[Collected data entries]
____

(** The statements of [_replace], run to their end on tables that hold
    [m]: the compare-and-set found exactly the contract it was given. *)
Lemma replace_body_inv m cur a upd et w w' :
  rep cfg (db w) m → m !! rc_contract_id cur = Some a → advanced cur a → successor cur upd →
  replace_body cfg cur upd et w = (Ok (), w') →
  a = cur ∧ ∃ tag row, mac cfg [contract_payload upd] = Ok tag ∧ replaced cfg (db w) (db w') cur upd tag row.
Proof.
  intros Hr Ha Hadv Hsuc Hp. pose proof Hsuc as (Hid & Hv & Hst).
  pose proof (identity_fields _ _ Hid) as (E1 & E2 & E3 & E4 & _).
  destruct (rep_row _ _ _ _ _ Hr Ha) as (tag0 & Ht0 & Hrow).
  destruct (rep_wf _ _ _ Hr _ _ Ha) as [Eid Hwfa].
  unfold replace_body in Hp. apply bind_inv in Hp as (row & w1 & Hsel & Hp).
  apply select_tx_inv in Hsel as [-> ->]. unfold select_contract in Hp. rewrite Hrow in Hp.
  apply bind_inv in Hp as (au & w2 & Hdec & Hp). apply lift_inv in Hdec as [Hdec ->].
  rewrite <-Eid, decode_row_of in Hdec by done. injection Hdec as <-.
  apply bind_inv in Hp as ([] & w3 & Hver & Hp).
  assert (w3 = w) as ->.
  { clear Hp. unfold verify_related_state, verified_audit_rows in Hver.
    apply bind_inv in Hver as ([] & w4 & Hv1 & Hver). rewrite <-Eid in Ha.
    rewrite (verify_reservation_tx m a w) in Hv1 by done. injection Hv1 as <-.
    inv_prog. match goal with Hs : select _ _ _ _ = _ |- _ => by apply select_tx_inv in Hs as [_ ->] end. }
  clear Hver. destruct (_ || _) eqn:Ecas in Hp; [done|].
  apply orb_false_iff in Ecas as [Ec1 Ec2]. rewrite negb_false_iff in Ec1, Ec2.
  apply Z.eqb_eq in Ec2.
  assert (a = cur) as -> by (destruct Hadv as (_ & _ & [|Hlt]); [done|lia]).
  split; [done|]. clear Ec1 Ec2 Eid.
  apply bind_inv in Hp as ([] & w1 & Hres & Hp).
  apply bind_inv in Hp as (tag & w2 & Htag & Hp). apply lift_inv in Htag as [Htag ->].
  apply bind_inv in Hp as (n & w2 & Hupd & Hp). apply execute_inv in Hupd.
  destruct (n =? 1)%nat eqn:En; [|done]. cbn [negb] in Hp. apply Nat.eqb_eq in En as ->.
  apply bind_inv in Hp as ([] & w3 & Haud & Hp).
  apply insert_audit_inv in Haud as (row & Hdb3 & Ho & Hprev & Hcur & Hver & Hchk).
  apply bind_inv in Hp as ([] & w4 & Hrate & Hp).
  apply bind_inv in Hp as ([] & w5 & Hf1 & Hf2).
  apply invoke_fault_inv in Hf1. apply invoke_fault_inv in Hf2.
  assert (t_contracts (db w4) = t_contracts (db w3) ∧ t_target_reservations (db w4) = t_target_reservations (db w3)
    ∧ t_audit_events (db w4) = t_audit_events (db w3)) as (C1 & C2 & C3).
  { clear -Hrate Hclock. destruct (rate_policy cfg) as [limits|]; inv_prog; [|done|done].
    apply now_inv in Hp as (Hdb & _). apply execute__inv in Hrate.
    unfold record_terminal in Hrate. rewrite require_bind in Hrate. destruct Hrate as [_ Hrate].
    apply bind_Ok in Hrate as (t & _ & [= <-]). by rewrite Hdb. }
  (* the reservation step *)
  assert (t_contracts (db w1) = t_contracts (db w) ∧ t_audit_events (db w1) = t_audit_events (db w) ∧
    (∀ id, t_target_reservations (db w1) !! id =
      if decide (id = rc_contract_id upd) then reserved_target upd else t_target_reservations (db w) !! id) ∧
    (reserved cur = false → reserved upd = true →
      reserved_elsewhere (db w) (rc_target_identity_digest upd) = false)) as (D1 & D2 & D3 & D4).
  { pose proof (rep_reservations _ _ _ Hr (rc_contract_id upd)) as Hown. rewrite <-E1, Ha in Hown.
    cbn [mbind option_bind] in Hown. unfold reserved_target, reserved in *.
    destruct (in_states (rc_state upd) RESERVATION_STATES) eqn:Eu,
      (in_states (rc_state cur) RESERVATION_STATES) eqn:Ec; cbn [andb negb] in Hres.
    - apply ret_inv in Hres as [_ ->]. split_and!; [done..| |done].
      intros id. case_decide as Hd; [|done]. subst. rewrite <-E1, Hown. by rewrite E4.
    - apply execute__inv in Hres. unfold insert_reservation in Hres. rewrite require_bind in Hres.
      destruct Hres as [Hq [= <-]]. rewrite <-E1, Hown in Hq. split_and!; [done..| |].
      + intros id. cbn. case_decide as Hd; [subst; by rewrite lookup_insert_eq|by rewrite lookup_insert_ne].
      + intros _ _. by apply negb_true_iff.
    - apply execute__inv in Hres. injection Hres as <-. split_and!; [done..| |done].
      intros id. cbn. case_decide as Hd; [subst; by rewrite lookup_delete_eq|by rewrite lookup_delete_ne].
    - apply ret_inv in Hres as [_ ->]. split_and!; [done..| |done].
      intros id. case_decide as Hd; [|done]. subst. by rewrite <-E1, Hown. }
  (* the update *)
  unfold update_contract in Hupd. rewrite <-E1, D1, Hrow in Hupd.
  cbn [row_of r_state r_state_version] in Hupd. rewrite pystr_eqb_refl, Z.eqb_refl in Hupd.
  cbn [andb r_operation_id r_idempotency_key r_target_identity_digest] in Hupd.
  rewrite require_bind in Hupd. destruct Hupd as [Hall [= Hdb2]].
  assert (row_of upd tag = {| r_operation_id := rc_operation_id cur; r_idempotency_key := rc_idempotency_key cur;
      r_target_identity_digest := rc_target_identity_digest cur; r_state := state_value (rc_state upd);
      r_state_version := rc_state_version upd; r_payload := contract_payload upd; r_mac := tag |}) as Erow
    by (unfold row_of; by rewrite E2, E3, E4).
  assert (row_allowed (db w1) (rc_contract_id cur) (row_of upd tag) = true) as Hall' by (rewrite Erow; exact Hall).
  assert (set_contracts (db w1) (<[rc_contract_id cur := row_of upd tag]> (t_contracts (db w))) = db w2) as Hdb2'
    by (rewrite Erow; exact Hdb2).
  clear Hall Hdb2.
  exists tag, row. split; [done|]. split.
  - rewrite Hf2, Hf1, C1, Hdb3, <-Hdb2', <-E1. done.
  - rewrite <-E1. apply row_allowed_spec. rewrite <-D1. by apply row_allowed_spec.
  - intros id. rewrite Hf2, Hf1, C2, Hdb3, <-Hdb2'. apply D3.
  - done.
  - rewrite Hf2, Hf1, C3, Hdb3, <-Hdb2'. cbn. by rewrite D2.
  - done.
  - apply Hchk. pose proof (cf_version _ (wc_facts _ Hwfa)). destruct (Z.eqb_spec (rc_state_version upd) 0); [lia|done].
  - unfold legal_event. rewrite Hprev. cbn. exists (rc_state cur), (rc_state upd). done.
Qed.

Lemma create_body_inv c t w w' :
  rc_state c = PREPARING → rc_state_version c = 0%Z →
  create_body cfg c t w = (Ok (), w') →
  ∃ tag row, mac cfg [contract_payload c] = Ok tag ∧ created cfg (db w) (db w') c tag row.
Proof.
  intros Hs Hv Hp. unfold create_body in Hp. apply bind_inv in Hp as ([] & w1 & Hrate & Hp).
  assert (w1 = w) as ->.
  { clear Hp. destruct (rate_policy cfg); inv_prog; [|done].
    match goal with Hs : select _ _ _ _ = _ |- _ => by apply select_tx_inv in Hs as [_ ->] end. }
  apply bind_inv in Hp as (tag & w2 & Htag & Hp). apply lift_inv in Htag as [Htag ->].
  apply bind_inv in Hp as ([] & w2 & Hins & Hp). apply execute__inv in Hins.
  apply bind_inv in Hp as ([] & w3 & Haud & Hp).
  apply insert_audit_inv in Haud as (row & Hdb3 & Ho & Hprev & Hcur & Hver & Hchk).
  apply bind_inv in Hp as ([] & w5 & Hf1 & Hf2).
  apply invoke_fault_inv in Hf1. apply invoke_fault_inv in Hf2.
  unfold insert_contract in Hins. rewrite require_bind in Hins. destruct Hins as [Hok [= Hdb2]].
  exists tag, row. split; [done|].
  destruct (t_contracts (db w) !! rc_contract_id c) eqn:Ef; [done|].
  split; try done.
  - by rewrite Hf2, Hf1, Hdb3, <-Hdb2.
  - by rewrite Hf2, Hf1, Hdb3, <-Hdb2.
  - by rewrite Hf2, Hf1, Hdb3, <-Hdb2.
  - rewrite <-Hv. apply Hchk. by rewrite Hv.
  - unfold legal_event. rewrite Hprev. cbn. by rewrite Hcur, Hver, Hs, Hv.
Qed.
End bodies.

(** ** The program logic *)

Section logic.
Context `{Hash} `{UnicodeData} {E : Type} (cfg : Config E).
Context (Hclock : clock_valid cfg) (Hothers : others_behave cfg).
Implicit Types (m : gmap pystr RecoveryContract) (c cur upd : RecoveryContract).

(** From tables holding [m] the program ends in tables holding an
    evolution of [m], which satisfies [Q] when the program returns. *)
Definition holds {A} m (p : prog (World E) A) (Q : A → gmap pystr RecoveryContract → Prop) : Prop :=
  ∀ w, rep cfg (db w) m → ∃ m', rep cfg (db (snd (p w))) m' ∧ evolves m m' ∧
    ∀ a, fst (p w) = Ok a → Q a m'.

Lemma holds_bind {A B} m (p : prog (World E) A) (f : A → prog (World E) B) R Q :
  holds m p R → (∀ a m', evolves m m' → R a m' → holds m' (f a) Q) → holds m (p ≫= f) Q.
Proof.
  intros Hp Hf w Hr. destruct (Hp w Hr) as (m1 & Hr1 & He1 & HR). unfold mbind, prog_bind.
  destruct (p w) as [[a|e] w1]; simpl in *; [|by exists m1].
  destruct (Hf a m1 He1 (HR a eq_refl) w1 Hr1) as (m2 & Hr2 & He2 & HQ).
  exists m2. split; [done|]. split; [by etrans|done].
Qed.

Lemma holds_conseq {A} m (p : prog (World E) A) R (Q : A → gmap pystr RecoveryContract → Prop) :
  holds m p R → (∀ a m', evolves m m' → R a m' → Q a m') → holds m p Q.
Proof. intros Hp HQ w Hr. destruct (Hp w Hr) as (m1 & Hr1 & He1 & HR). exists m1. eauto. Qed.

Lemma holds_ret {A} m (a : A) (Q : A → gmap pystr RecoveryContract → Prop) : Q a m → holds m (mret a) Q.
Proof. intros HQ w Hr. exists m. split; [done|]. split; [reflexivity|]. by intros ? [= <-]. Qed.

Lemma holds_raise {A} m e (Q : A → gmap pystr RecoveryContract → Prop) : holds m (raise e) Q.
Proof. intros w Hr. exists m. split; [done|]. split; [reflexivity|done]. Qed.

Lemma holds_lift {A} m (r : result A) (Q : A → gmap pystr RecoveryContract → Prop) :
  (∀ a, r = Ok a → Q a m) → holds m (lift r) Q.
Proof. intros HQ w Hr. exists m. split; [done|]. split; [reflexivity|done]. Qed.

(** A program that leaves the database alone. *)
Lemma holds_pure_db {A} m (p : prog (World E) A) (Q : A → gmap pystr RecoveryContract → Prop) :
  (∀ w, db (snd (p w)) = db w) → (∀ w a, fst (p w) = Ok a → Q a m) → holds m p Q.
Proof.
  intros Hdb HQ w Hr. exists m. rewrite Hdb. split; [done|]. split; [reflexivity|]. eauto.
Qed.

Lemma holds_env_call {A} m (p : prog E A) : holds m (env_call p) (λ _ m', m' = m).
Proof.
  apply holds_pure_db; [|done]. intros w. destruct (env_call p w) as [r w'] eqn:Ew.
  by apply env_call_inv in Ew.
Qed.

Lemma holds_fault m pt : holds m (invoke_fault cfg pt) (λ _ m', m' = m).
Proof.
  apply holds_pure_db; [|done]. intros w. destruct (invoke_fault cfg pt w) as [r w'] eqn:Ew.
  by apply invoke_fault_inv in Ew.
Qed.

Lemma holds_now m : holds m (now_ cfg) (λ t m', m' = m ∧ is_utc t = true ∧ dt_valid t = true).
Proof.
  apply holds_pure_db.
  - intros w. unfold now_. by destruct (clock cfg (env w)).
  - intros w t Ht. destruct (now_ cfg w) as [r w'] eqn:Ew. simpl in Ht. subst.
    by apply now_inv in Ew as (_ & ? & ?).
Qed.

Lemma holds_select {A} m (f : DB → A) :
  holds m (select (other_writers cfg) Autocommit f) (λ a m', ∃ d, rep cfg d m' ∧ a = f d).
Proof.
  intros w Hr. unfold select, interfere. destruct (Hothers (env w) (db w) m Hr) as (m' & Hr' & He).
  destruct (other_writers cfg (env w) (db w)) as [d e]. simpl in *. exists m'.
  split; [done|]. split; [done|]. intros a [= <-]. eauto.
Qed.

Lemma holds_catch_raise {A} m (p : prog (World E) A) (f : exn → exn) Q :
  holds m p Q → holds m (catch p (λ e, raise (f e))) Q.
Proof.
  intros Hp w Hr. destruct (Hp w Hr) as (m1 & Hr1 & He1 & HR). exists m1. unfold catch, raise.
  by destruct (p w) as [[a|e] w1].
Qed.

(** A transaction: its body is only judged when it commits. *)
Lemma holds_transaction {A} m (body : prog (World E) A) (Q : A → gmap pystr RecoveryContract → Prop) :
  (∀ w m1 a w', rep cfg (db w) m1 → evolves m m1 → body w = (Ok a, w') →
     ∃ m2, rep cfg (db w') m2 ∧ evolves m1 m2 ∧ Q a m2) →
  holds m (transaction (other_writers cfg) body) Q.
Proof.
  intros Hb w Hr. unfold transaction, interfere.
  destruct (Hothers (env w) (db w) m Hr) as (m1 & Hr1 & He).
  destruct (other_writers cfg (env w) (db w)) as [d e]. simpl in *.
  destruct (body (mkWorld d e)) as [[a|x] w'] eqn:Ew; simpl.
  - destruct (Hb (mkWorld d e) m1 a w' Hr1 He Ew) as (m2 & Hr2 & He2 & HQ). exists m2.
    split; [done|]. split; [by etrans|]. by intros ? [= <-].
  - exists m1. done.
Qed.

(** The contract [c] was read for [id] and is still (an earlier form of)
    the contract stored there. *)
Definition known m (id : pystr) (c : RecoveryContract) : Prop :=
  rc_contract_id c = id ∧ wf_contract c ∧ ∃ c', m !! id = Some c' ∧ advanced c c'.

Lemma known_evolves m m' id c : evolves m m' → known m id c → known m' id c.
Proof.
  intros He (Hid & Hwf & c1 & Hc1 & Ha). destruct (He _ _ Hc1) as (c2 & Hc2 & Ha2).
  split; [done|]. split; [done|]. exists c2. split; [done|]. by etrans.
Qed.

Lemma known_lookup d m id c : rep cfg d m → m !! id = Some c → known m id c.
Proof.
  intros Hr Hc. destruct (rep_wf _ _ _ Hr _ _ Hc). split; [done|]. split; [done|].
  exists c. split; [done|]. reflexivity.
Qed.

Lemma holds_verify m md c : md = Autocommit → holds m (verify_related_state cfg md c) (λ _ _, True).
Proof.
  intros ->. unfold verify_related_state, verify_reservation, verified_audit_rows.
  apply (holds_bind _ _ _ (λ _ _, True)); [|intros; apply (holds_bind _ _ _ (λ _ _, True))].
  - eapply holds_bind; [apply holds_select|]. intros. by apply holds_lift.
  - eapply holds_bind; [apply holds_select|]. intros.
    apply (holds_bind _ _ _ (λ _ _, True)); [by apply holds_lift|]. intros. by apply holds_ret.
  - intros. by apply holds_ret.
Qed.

____

> [The task]:
Copy, exactly and only, the lines above that begin with the one containing "split; [done|]. clear Ec1 Ec2 Eid." and finish with the one containing "[limits|]; inv_prog; [|done|done].".

> [Solution to this exercise]:
  split; [done|]. clear Ec1 Ec2 Eid.
  apply bind_inv in Hp as ([] & w1 & Hres & Hp).
  apply bind_inv in Hp as (tag & w2 & Htag & Hp). apply lift_inv in Htag as [Htag ->].
  apply bind_inv in Hp as (n & w2 & Hupd & Hp). apply execute_inv in Hupd.
  destruct (n =? 1)%nat eqn:En; [|done]. cbn [negb] in Hp. apply Nat.eqb_eq in En as ->.
  apply bind_inv in Hp as ([] & w3 & Haud & Hp).
  apply insert_audit_inv in Haud as (row & Hdb3 & Ho & Hprev & Hcur & Hver & Hchk).
  apply bind_inv in Hp as ([] & w4 & Hrate & Hp).
  apply bind_inv in Hp as ([] & w5 & Hf1 & Hf2).
  apply invoke_fault_inv in Hf1. apply invoke_fault_inv in Hf2.
  assert (t_contracts (db w4) = t_contracts (db w3) ∧ t_target_reservations (db w4) = t_target_reservations (db w3)
    ∧ t_audit_events (db w4) = t_audit_events (db w3)) as (C1 & C2 & C3).
  { clear -Hrate Hclock. destruct (rate_policy cfg) as [limits|]; inv_prog; [|done|done].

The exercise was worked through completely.